- U. S. commercial cassette single

Single by Marky Mark and the Funky Bunch

from the album Music for the People
- B-side: "On the House Tip"
- Released: October 23, 1991
- Recorded: 1991
- Genre: Hip hop
- Length: 5:07
- Label: Interscope
- Songwriters: Lou Reed; Mark Wahlberg; Spice;
- Producers: Donnie Wahlberg; Spice;

Marky Mark and the Funky Bunch singles chronology
| "Good Vibrations" (1991) | "Wildside" (1991) | "On the House Tip" (1992) |

= Wildside (Marky Mark and the Funky Bunch song) =

"Wildside" is a song by American hip-hop group Marky Mark and the Funky Bunch. It was released in October 1991 as the second single from their 1991 album Music for the People. It heavily samples Lou Reed's 1972 "Walk on the Wild Side". All vocals on the track are performed by the group's leader Mark Wahlberg.

==Content==
Boston pioneer rapper M.C. Spice (Amir Quadeer Shakir) co-wrote and co-produced the song, which describes the effects of America's greed, violence, and drug addiction on innocent, unsuspecting people. It referenced two notorious crimes that happened in Boston; the murder-suicide of Charles Stuart and his wife and the murder of 12-year-old Tiffany Moore shot as she sat on a stoop during a drive by shooting by a youth gang. The early portion of the video features a few seconds of the burning of an American flag.

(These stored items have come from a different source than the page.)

(** C8 (amended): the supervisor reports completion in every cycle in
    which run-control is enabled and the runner is in FinishedAll after
    the poll; no other cycle reports it.  So the report made when the
    runner enters FinishedAll is repeated in each later cycle for as long
    as run-control stays enabled and no start edge arrives. *)
Theorem completion_reported_every_cycle
    (entries : list Entry) (selected : string)
    (pressed : bool) (now : Z) (c : Controller) :
  let c' := controller_update entries selected pressed now c in
  finished_reports (out (runner c')) =
    (finished_reports (out (runner c)) +
     if enabled c && finishedAll (runner c') then 1 else 0)%nat /\
  (enabled c = true -> pressed && negb (last c) = false ->
   finishedAll (runner c) = true -> running (runner c) = false ->
   finishedAll (runner c') = true /\ running (runner c') = false /\
   out (runner c') = RunFinished :: out (runner c)).
Proof.
  cbv zeta. unfold controller_update. cbn [runner]. split.
  - set (r1 := if pressed && negb (last c)
               then on_start_edge entries selected (enabled c) (runner c)
               else runner c).
    assert (H1 : finished_reports (out r1) = finished_reports (out (runner c))).
    { unfold r1. destruct (pressed && negb (last c)); [|reflexivity].
      apply edge_no_report. }
    destruct (enabled c); cbn [andb poll].
    + destruct (poll_events now r1) as (evs & He & Hp).
      specialize (Hp (out r1)). rewrite with_out_id in Hp.
      change (if finishedAll (update now r1)
              then report RunFinished (update now r1) else update now r1)
        with (poll true now r1).
      rewrite Hp. cbn [out finishedAll with_out].
      rewrite !finished_reports_app, (runner_events_no_report evs He), H1.
      destruct (finishedAll (update now r1)); cbn; lia.
    + rewrite H1. lia.
  - intros Hen Hedge Hfin Hrun. rewrite Hen, Hedge.
    unfold poll, update. rewrite Hrun. cbn [negb]. rewrite Hfin.
    cbn. auto.
Qed.

Lemma completion_reported_witness :
  let c := square_run 20 in
  let c' := controller_update FS_ENTRIES selectProgram false 21000 c in
  finishedAll (runner c) = true /\
  finishedAll (runner c') = true /\
  out (runner c') = RunFinished :: out (runner c).
Proof.
  cbv zeta.
  destruct (completion_reported_every_cycle FS_ENTRIES selectProgram
              false 21000 (square_run 20)) as (_ & H).
  assert (Hfin : finishedAll (runner (square_run 20)) = true)
    by (vm_compute; reflexivity).
  destruct (H ltac:(vm_compute; reflexivity) eq_refl Hfin
              ltac:(vm_compute; reflexivity)) as (H1 & _ & H3).
  split; [exact Hfin|]. split; [exact H1|exact H3].
Defined.

End EngineFacts.

(** ** Further properties of [norm180] *)

Module AngleMore.
Import Float32 Float32Facts Angle AngleFacts.
Local Open Scope Q_scope.

(** X1: [norm180] is idempotent and odd.  On a binary32 angle of magnitude
    at most [2^27], normalising twice is normalising once, and the
    normalised opposite angle is the opposite of the normalised angle, the
    two ends -180 and 180 included. *)
Theorem norm180_idempotent_odd (fuel : nat) (a : Q) :
  is_f32 a -> Qabs a <= inject_Z (2 ^ 27) ->
  Qabs a <= 360 * inject_Z (Z.of_nat fuel) ->
  exists r r',
    norm180 (S fuel) a = Some r /\ norm180 (S fuel) r = Some r /\
    norm180 (S fuel) (- a) = Some r' /\ r' == - r.
Proof.
  intros Hf Hb Hn.
  destruct (norm180_spec fuel a Hf Hb (fuel_covers _ _ Hn)) as (r & E & Hr & Hw).
  destruct (norm180_spec fuel (- a)) as (r' & E' & Hr' & Hw').
  - apply is_f32_opp. exact Hf.
  - rewrite Qabs_opp. exact Hb.
  - rewrite Qabs_opp. apply fuel_covers. exact Hn.
  - exists r, r'. split; [exact E|]. split.
    + destruct Hw as (H1 & H2 & _). apply norm180_id; assumption.
    + split; [exact E'|].
      apply (wraps_unique (- a)); [exact Hw'|apply wraps_opp; exact Hw].
Qed.

Lemma norm180_idempotent_odd_witness :
  exists r r', norm180 3 (-540) = Some r /\ norm180 3 540 = Some r' /\ r' == - r.
Proof.
  destruct (norm180_idempotent_odd 2 (-540)) as (r & r' & E & _ & E' & H).
  - apply (is_f32_Z (-540)). vm_compute. discriminate.
  - vm_compute. discriminate.
  - vm_compute. discriminate.
  - exists r, r'. split; [exact E|]. split; [exact E'|exact H].
Defined.

(** X2: away from the seam, whole turns do not matter.  Let [a] and [b]
    be two binary32 angles of magnitude at most [2^27] that differ by a
    whole number of turns.  If [norm180] brings [a] strictly between -180
    and 180, it brings [b] to the same value.  (On the seam it does not:
    180 and -180, one turn apart, are both returned unchanged.) *)
Theorem norm180_periodic (fuel : nat) (a b : Q) (k : Z) :
  is_f32 a -> is_f32 b ->
  Qabs a <= inject_Z (2 ^ 27) -> Qabs b <= inject_Z (2 ^ 27) ->
  Qabs a <= 360 * inject_Z (Z.of_nat fuel) ->
  Qabs b <= 360 * inject_Z (Z.of_nat fuel) ->
  b == a + 360 * inject_Z k ->
  exists r r',
    norm180 (S fuel) a = Some r /\ norm180 (S fuel) b = Some r' /\
    (-180 < r -> r < 180 -> r' == r).
Proof.
  intros Hfa Hfb Hba Hbb Hna Hnb Hk.
  destruct (norm180_spec fuel a Hfa Hba (fuel_covers _ _ Hna))
    as (r & E & _ & _ & _ & (m & Hm) & _).
  destruct (norm180_spec fuel b Hfb Hbb (fuel_covers _ _ Hnb))
    as (r' & E' & _ & Hlo' & Hhi' & (m' & Hm') & _).
  exists r, r'. split; [exact E|]. split; [exact E'|].
  intros Hlo Hhi.
  assert (Hz : (m + k - m' = 0)%Z).
  { apply (small_multiple (m + k - m') (r' - r)).
    - unfold Z.sub. rewrite !inject_Z_plus, !inject_Z_opp. lra.
    - lra.
    - lra. }
  assert (Hk0 : inject_Z m + inject_Z k - inject_Z m' == 0).
  { assert (H : inject_Z (m + k - m') == 0) by (rewrite Hz; reflexivity).
    unfold Z.sub in H. rewrite !inject_Z_plus, !inject_Z_opp in H. lra. }
  lra.
Qed.

Lemma norm180_periodic_witness :
  exists r r',
    norm180 4 10 = Some r /\ norm180 4 730 = Some r' /\ r' == r.
Proof.
  destruct (norm180_periodic 3 10 730 2) as (r & r' & E & E' & H).
  - apply (is_f32_Z 10). vm_compute. discriminate.
  - apply (is_f32_Z 730). vm_compute. discriminate.
  - vm_compute. discriminate.
  - vm_compute. discriminate.
  - vm_compute. discriminate.
  - vm_compute. discriminate.
  - reflexivity.
  - exists r, r'. split; [exact E|]. split; [exact E'|].
    assert (Hr : r = 10) by (vm_compute in E; congruence).
    apply H; rewrite Hr; reflexivity.
Defined.

End AngleMore.

(** ** Further facts about the gyro sketch *)

Module RobotFacts.
Import Float32 Float32Facts Angle AngleFacts Gyro GyroSpec GyroMore GyroFacts.
Local Open Scope Z_scope.

Lemma issued_log (P : Z * Z -> Prop) (w w' : World) :
  (exists l, issued w w' l /\ Forall P l) ->
  exists pre, log w' = pre ++ log w /\ Forall P (motors pre).
Proof.
  intros (l & (pre & E & M) & F). exists pre. split; [exact E|].
  rewrite M. exact F.
Qed.

Lemma enough_fuel_Z (fuel : nat) : (enough_fuel <= fuel)%nat -> 9002 <= Z.of_nat fuel.
Proof.
  intros H. apply Nat2Z.inj_le in H. unfold enough_fuel in H.
  rewrite Z2Nat.id in H; lia.
Qed.

(** *** [Rotate] *)

(** X3: the commands of [Rotate].  Whatever the sensor reads and whenever
    STOP is pressed, every [Motor] call of a call of [Rotate] is either
    [Motor(Stop, 0)] or a turn, right or left, at one of the four PWM levels
    175, 180, 185 and 200: [Rotate] never drives the robot forward or
    backward and never turns it at another speed. *)
Theorem Rotate_only_turns (env : Env) (fuel : nat) (phi : Q)
    (w : World) (b : bool) (w' : World) :
  Rotate env fuel phi w = Some (b, w') ->
  exists pre, log w' = pre ++ log w /\ Forall turn_command (motors pre).
Proof.
  intros E. apply issued_log.
  exact (Rotate_commands env fuel phi w b w' E).
Qed.

Lemma Rotate_only_turns_witness :
  exists w' pre,
    Rotate Scenario.swinging 30 90 Scenario.boot = Some (true, w') /\
    log w' = pre ++ log Scenario.boot /\ Forall turn_command (motors pre).
Proof.
  destruct (Rotate Scenario.swinging 30 90 Scenario.boot) as [[b w']|] eqn:E.
  - destruct (Rotate_only_turns Scenario.swinging 30 90 Scenario.boot b w' E)
      as (pre & Hlog & Hall).
    exists w', pre. split; [|split; assumption].
    assert (Hb : b = true).
    { vm_compute in E. inversion E. reflexivity. }
    rewrite Hb. reflexivity.
  - vm_compute in E. discriminate E.
Defined.

(** X4: the duration of [Rotate].  Let a sensor refresh take between 1
    and 1000 ms, the commanded angle be at most [2^18] degrees and the
    readings at most [2^19] degrees in magnitude (so that every call of
    [norm180] returns).  Then a call of [Rotate] returns at most
    [9168 + 8 * update_ms] ms after it was entered, whatever the sensor
    reads within those bounds: the 9000 ms ceiling is measured from the
    first reading, is tested once per pass, and a pass lasts at most
    [7 * update_ms + 168] ms.  (Time is counted as in the whole model: it
    passes in [delay] and in [mpu.update()] only.) *)
Theorem Rotate_bounded_time (env : Env) (fuel : nat) (phi : Q) (w : World) :
  0 < update_ms env <= 1000 ->
  (enough_fuel <= fuel)%nat ->
  (Qabs phi <= inject_Z (2 ^ 18))%Q ->
  bounded_readings env ->
  exists b w',
    Rotate env fuel phi w = Some (b, w') /\
    clock w <= clock w' <= clock w + 9168 + 8 * update_ms env.
Proof.
  intros Hu Hfuel Hphi Hb.
  destruct (Rotate_total env fuel phi w Hu Hfuel
              (bounded_settles env fuel phi w Hphi Hb Hfuel)) as (b & w' & E).
  exists b, w'. split; [exact E|].
  apply (Rotate_span env fuel phi w ltac:(lia) b w' E).
Qed.

Lemma Rotate_bounded_time_witness :
  exists b w',
    Rotate Scenario.calm enough_fuel 90 Scenario.boot = Some (b, w') /\
    0 <= clock w' <= 9176.
Proof.
  destruct (Rotate_bounded_time Scenario.calm enough_fuel 90 Scenario.boot)
    as (b & w' & E & H).
  - cbn. lia.
  - apply Nat.le_refl.
  - vm_compute. discriminate.
  - intros n. vm_compute. discriminate.
  - exists b, w'. split; [exact E|]. cbn in H. lia.
Defined.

Originally recorded and performed by M.C. Spice, "Wildside" aired on Boston's W.I.L.D. Radio for nearly two years before Spice agreed to allow Wahlberg to record the song for the actor's debut album. However, Spice removed content which referenced his best friend, Wesley "DJ Wes" McDougald and Wesley's violent death. M.C. Spice still records under the name Quadeer Shakur and M.C. Spice, and is founder of the BlackBerry Soul Radio online music station.

==Chart performance==
"Wildside" followed the success of the group's previous single, "Good Vibrations", and peaked at number 10 on the Billboard Hot 100, becoming the group's second and final top-40 single.

==Charts==
===Weekly charts===

| Chart (1991–1992) | Peak position |
|---|---|
| Australia (ARIA) | 28 |
| Austria (Ö3 Austria Top 40) | 26 |
| Belgium (VRT Top 30 Flanders) | 23 |
| Canada (RPM) | 30 |
| Finland (Suomen virallinen lista) | 19 |
| Germany (GfK) | 33 |
| Ireland (IRMA) | 26 |
| Norway (VG-lista) | 10 |
| Sweden (Sverigetopplistan) | 22 |
| UK Singles (Official Charts Company) | 42 |
| US Billboard Hot 100 | 10 |
| US Billboard Hot Rap Singles | 8^{[citation needed]} |

===Year-end charts===

| Chart (1992) | Position |
|---|---|
| U.S. Billboard Hot 100 | 69 |

==Certifications==

| Region | Certification | Certified units/sales |
| United States (RIAA) | Gold | 500,000^{^} |
^{^} Shipments figures based on certification alone.